Salinas, CA Researchers Question FDA Expedited Approval Of Some Drugs

I've written before on my blog about the Food & Drug Administration's (FDA) new focus on getting promising drugs to market more quickly, which is considered by many to be great news.  Now, two drug safety experts, however, are questioning the policy.  In an article published today in the Journal of the American Medical Association, Thomas J. Moore and Curt D. Furberg write that the FDA may be compromising prescription drug safety.  They state, for instance, that a drug used for Multiple Sclerosis was brought to market but has adverse effects on the heart as well as other bad side effects.  Moore has written two books on drug safety and is the director of QuarterWatch, an independent drug-safety publication that evaluates side-effect data which is reported to the FDA.  Dr.
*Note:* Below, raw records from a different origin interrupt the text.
(* ===== verification/ConnectionBroker.v ===== *)
(** * The connection broker ([packages/db/src/connection-token-resolver.ts])

    A resolver turns a connection into the headers of a request.  An expiring
    token is refreshed first: resolvers of one process that want the same version
    refreshed share one exchange with the token endpoint, processes are kept apart
    by the version alone.  What the token endpoint, the name service and the URL
    parser answer are inputs of the steps. *)
From S2P Require Import Prelude Json JsonParse Encoding Sql Tokens NatsJwt PayloadSanitizer EventStream ControlRpc Activity Access EnvironmentCrypto NetworkGuard Connections.
#[local] Open Scope Z_scope.
#[local] Open Scope opengeni_scope.

Module ConnectionBroker.
Import Activity Tokens Access NatsJwt EnvironmentCrypto NetworkGuard Connections.

(** ** References and answers *)

Record McpServerConnectionRef := {
  ref_connectionId : option jstr; ref_providerDomain : jstr; ref_kind : option ConnectionKind; ref_scopes : option (list jstr); ref_resource : option jstr
}.
#[export] Instance etaMcpServerConnectionRef : Settable McpServerConnectionRef := fun r =>
  Build_McpServerConnectionRef (ref_connectionId r) (ref_providerDomain r) (ref_kind r) (ref_scopes r) (ref_resource r).
Inductive AuthNeededReason := missing_connection | expired | insufficient_scope | refresh_failed.
Inductive ResolveResult :=
| ok (headers : list (jstr * jstr)) (connectionId : jstr) (expiresAt : option Z)
| auth_needed (reason : AuthNeededReason) (providerDomain : jstr) (connectionId : option jstr) (scopes : option (list jstr)) (resource : option jstr).
Record ResolveInput := { in_workspaceId : jstr; in_subjectId : option jstr; in_ref : McpServerConnectionRef; in_forceRefresh : bool }.

(** [ConnectionRefreshHttpError], and every other error by its message. *)
Inductive BrokerError := RefreshHttp (httpStatus : Z) | Failed (message : jstr).
#[export] Instance BrokerError_fallible : Fallible BrokerError := Failed (js "database unavailable").
Definition fails {A} (message : string) : result BrokerError A := Err (Failed (js message)).
Definition message (e : BrokerError) : jstr :=
  match e with RefreshHttp s => js "connection refresh failed with HTTP " ++ ControlRpc.showNum s | Failed m => m end.
Definition isPermanentRefreshError (e : BrokerError) : bool :=
  match e with RefreshHttp s => (400 <=? s) && (s <? 500) && negb (s =? 408) && negb (s =? 429) | Failed _ => false end.

(** ** Reading a credential *)

Definition stringValue (v : option json) : option jstr := match v with Some (JStr (c :: s)) => Some (c :: s) | _ => None end.
Definition orElse {A} (a b : option A) : option A := match a with Some _ => a | None => b end.
(** Assigning [__proto__] a string sets nothing. *)
Definition stringRecord (v : option json) : option (list (jstr * jstr)) :=
  match v with
  | Some (JObj fields) => List.filter (fun kv => negb (same kv.1 (js "__proto__"))) <$> mapM (fun kv => match kv.2 with JStr s => Some (kv.1, s) | _ => None end) fields
  | _ => None
  end.
Definition field (k : string) (fields : list (jstr * json)) : option jstr := stringValue (assoc (js k) fields).
Definition metadataField (k : string) (metadata : json) : option jstr := stringValue (prop (js k) metadata).

Definition normalizeBearerScheme (tokenType : option jstr) : jstr :=
  match nonEmpty tokenType with
  | None => js "Bearer"
  | Some t => if same (PayloadSanitizer.toLowerCase t) (js "bearer") then js "Bearer" else t
  end.
Definition headersForCredential (c : ConnectionCredentialForBroker) : option (list (jstr * jstr)) :=
  match cr_kind c with
  | oauth2 =>
      match field "access_token" (cr_credential c) with
      | None => None
      | Some accessToken => Some [(js "authorization", normalizeBearerScheme (field "token_type" (cr_credential c)) ++ js " " ++ accessToken)]
      end
  | _ => stringRecord (assoc (js "headers") (cr_credential c))
  end.
Definition missingRequestedScopes (requested : option (list jstr)) (granted : list jstr) : list jstr :=
  match requested with None => [] | Some l => List.filter (fun scope => negb (bool_decide (scope ∈ granted))) l end.

Definition REFRESH_WINDOW_MS : Z := 60000.
Definition shouldRefresh (c : ConnectionCredentialForBroker) (force : bool) (now : Z) : bool :=
  match cr_kind c with
  | oauth2 => force || match cr_expiresAt c with Some t => t <=? now + REFRESH_WINDOW_MS | None => false end
  | _ => false
  end.
Definition authNeeded (ref : McpServerConnectionRef) (reason : AuthNeededReason) (connectionId : option jstr) : ResolveResult :=
  auth_needed reason (ref_providerDomain ref) (nonEmpty connectionId) (ref_scopes ref) (nonEmpty (ref_resource ref)).
Definition authNeededForStatus (c : ConnectionCredentialForBroker) (ref : McpServerConnectionRef) (now : Z) : ResolveResult :=
  match cr_status c with
  | revoked => authNeeded ref missing_connection (Some (cr_id c))
  | _ => authNeeded ref (if match cr_expiresAt c with Some t => t <=? now | None => false end then expired else refresh_failed) (Some (cr_id c))
  end.

(** ** The exchange with the token endpoint *)

Record BrokerSettings := { store : ConnectionSettings; integrationsAllowPrivateNetworkTargets : bool; environment : jstr }.
(** [new URL(s)]: protocol and hostname; [isIP(s) === 6]; [new Date(s)]. *)
Class NetPlatform := { parseUrl : jstr -> option (jstr * jstr); isIPv6 : jstr -> bool; dateParse : jstr -> option Z }.

Record TokenRequest := { tq_endpoint : jstr; tq_headers : list (jstr * jstr); tq_body : list (jstr * jstr) }.
(** What [fetch] and [response.json()] give. *)
Inductive Exchange := NetworkFailed | Response (status : Z) (body : option json).
Record Refreshed := { rf_credential : list (jstr * json); rf_expiresAt : option Z; rf_grantedScopes : option (list jstr) }.

(** [text.split(/\s+/).filter(Boolean)] *)
Fixpoint words (s : jstr) : list jstr :=
  match s with
  | [] => []
  | c :: s' =>
      if isWhite c then words s'
      else match s' with
           | [] => [[c]]
           | d :: _ => if isWhite d then [c] :: words s' else match words s' with w :: ws => (c :: w) :: ws | [] => [[c]] end
           end
  end.
Definition joinWith (sep : jstr) (l : list jstr) : jstr :=
  match l with [] => [] | w :: ws => fold_left (fun acc x => acc ++ sep ++ x) ws w end.
Example words_ex : words (js "  a bc  d ") = [js "a"; js "bc"; js "d"] /\ joinWith (js " ") [js "a"; js "bc"; js "d"] = js "a bc d" /\ words [] = [].
Proof. vm_compute. done. Qed.
(** [toISOString], with the signed years outside 0..9999, on the times a [Date] holds. *)
Definition MAX_TIME : Z := 8640000000000000.
Definition isoString (ms : Z) : jstr :=
  let '(y, _, _) := EventStream.civil (ms / 86400000) in
  if (0 <=? y) && (y <=? 9999) then EventStream.toISOString ms
  else js (if y <? 0 then "-" else "+") ++ EventStream.digits 6 (Z.abs y) ++ drop 4 (EventStream.toISOString ms).
Example isoString_ex : isoString 253402300799999 = js "9999-12-31T23:59:59.999Z" /\ isoString 253402300800000 = js "+010000-01-01T00:00:00.000Z"
  /\ isoString MAX_TIME = js "+275760-09-13T00:00:00.000Z".
Proof. vm_compute. done. Qed.

(** Four decimal octets; any other address that counts is an IPv6 literal. *)
Definition isIPv4 (s : jstr) : bool := match mapM octet (splitOn 46 s) with Some [_; _; _; _] => true | _ => false end.
Definition endsWith (suffix s : jstr) : bool := bool_decide (drop (length s - length suffix) s = suffix).

Section platform.
Context `{tokens : TokenPlatform} `{digests : DigestPlatform} `{cipher : CipherPlatform} `{net : NetPlatform} (settings : BrokerSettings).

(** [addresses]: what the name service answers for the host. *)
Definition assertOAuthEndpointAllowed (rawUrl : jstr) (addresses : option (list jstr)) : result BrokerError unit :=
  if integrationsAllowPrivateNetworkTargets settings || bool_decide (environment settings ∈ [js "local"; js "test"]) then Ok tt
  else
    match parseUrl rawUrl with
    | None => fails "Invalid URL"
    | Some (protocol, host) =>
        if negb (same protocol (js "https:")) then fails "OAuth token endpoint must use https outside local/test"
        else
          let hostname := PayloadSanitizer.toLowerCase host in
          if same hostname (js "localhost") || endsWith (js ".localhost") hostname then fails "OAuth token endpoint may not target localhost"
          else
            match (if isIPv4 hostname || isIPv6 hostname then Some [hostname] else addresses) with
            | None => fails "getaddrinfo failed"
            | Some l => if existsb (isPrivateAddress isIPv6) l then fails "OAuth token endpoint may not target a private network address" else Ok tt
            end
    end.

Definition clientId (c : ConnectionCredentialForBroker) : option jstr :=
  orElse (field "client_id" (cr_credential c)) (orElse (metadataField "clientId" (cr_metadata c)) (metadataField "client_id" (cr_metadata c))).
Definition authMethod (c : ConnectionCredentialForBroker) : jstr := default (js "none") (field "token_endpoint_auth_method" (cr_credential c)).
Definition resourceOf (c : ConnectionCredentialForBroker) (ref : McpServerConnectionRef) : option jstr :=
  nonEmpty (match ref_resource ref with Some r => Some r | None => field "resource" (cr_credential c) end).
Definition optionalField (k : string) (v : option jstr) : list (jstr * jstr) := match v with Some v => [(js k, v)] | None => [] end.
Definition refreshRequest (c : ConnectionCredentialForBroker) (ref : McpServerConnectionRef) : result BrokerError TokenRequest :=
  let tokenEndpoint := orElse (field "token_endpoint" (cr_credential c)) (orElse (metadataField "tokenEndpoint" (cr_metadata c)) (metadataField "token_endpoint" (cr_metadata c))) in
  match field "refresh_token" (cr_credential c), tokenEndpoint with
  | Some refreshToken, Some endpoint =>
      let post := match field "client_secret" (cr_credential c) with Some secret => if same (authMethod c) (js "client_secret_post") then Some secret else None | None => None end in
      let basic := match clientId c, field "client_secret" (cr_credential c) with
                   | Some id, Some secret => if same (authMethod c) (js "client_secret_basic") then Some (js "Basic " ++ bytesToBase64 (utf8Encode (id ++ js ":" ++ secret))) else None
                   | _, _ => None
                   end in
      Ok {| tq_endpoint := endpoint;
            tq_headers := (js "content-type", js "application/x-www-form-urlencoded") :: optionalField "authorization" basic;
            tq_body := [(js "grant_type", js "refresh_token"); (js "refresh_token", refreshToken)] ++ optionalField "client_id" (clientId c) ++
              optionalField "client_secret" post ++ optionalField "resource" (resourceOf c ref) ++
              match ref_scopes ref with Some (s :: l) => [(js "scope", joinWith (js " ") (s :: l))] | _ => [] end |}
  | _, _ => fails "connection has no refresh token endpoint"
  end.

Definition expiresAtFromTokenResponse (payload : json) (fallback : option Z) (now : Z) : option Z :=
  match stringValue (prop (js "expires_at") payload) with
  | Some t => match dateParse t with Some t => Some t | None => fallback end
  | None => match prop (js "expires_in") payload with Some (JNum n) => if 0 <? n then Some (now + n * 1000) else fallback | _ => fallback end
  end.
Definition jsonField (k : string) (v : option jstr) : list (jstr * json) := match v with Some v => [(js k, JStr v)] | None => [] end.
(** What the token endpoint answers, as the next credential. *)
Definition refreshed (c : ConnectionCredentialForBroker) (ref : McpServerConnectionRef) (now : Z) (answer : Exchange) : result BrokerError Refreshed :=
  match answer with
  | NetworkFailed => fails "fetch failed"
  | Response status body =>
      if negb ((200 <=? status) && (status <? 300)) then Err (RefreshHttp status)
      else
        match body with
        | None => fails "Unexpected token in JSON"
        | Some JNull => fails "Cannot read properties of null"
        | Some payload =>
            match stringValue (prop (js "access_token") payload) with
            | None => fails "connection refresh response did not include access_token"
            | Some accessToken =>
                let expiresAt := expiresAtFromTokenResponse payload (cr_expiresAt c) now in
                if match expiresAt with Some t => MAX_TIME <? t | None => false end then fails "Invalid time value"
                else
                  let scopeText := stringValue (prop (js "scope") payload) in
                  let secret := field "client_secret" (cr_credential c) in
                  Ok {| rf_credential := overlay
                          ([(js "access_token", JStr accessToken);
                            (js "refresh_token", JStr (default [] (orElse (stringValue (prop (js "refresh_token") payload)) (field "refresh_token" (cr_credential c)))));
                            (js "token_type", JStr (default (js "Bearer") (orElse (stringValue (prop (js "token_type") payload)) (field "token_type" (cr_credential c)))))] ++
                           jsonField "expires_at" (isoString <$> expiresAt) ++ jsonField "resource" (resourceOf c ref) ++ jsonField "scope" scopeText ++
                           match secret with Some s => [(js "client_secret", JStr s); (js "token_endpoint_auth_method", JStr (authMethod c))] | None => [] end)
                          (cr_credential c);
                        rf_expiresAt := expiresAt;
                        rf_grantedScopes := words <$> scopeText |}
            end
        end
  end.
Furberg is emeritus professor of medicine at Wake Forest University and is also a researcher on clinical studies.  Therefore, the paper may carry some weight in the research community.  According to the FDA, 35 innovative medicines were approved in fiscal 2011, with 16 receiving shortened review or another form of expedited approval.  That's a number that's been exceeded only once in the past decade.  There are arguments on both sides of this issue.  Some patients, particularly those with terminal diseases, will try any new drug to try and stave off an early departure from the planet, regardless of the side effects.  But those who have other options should discuss in depth the pros and cons of taking a drug which has been expedited through the FDA approval process, because this does increase the risk that unknown side effects will be found later.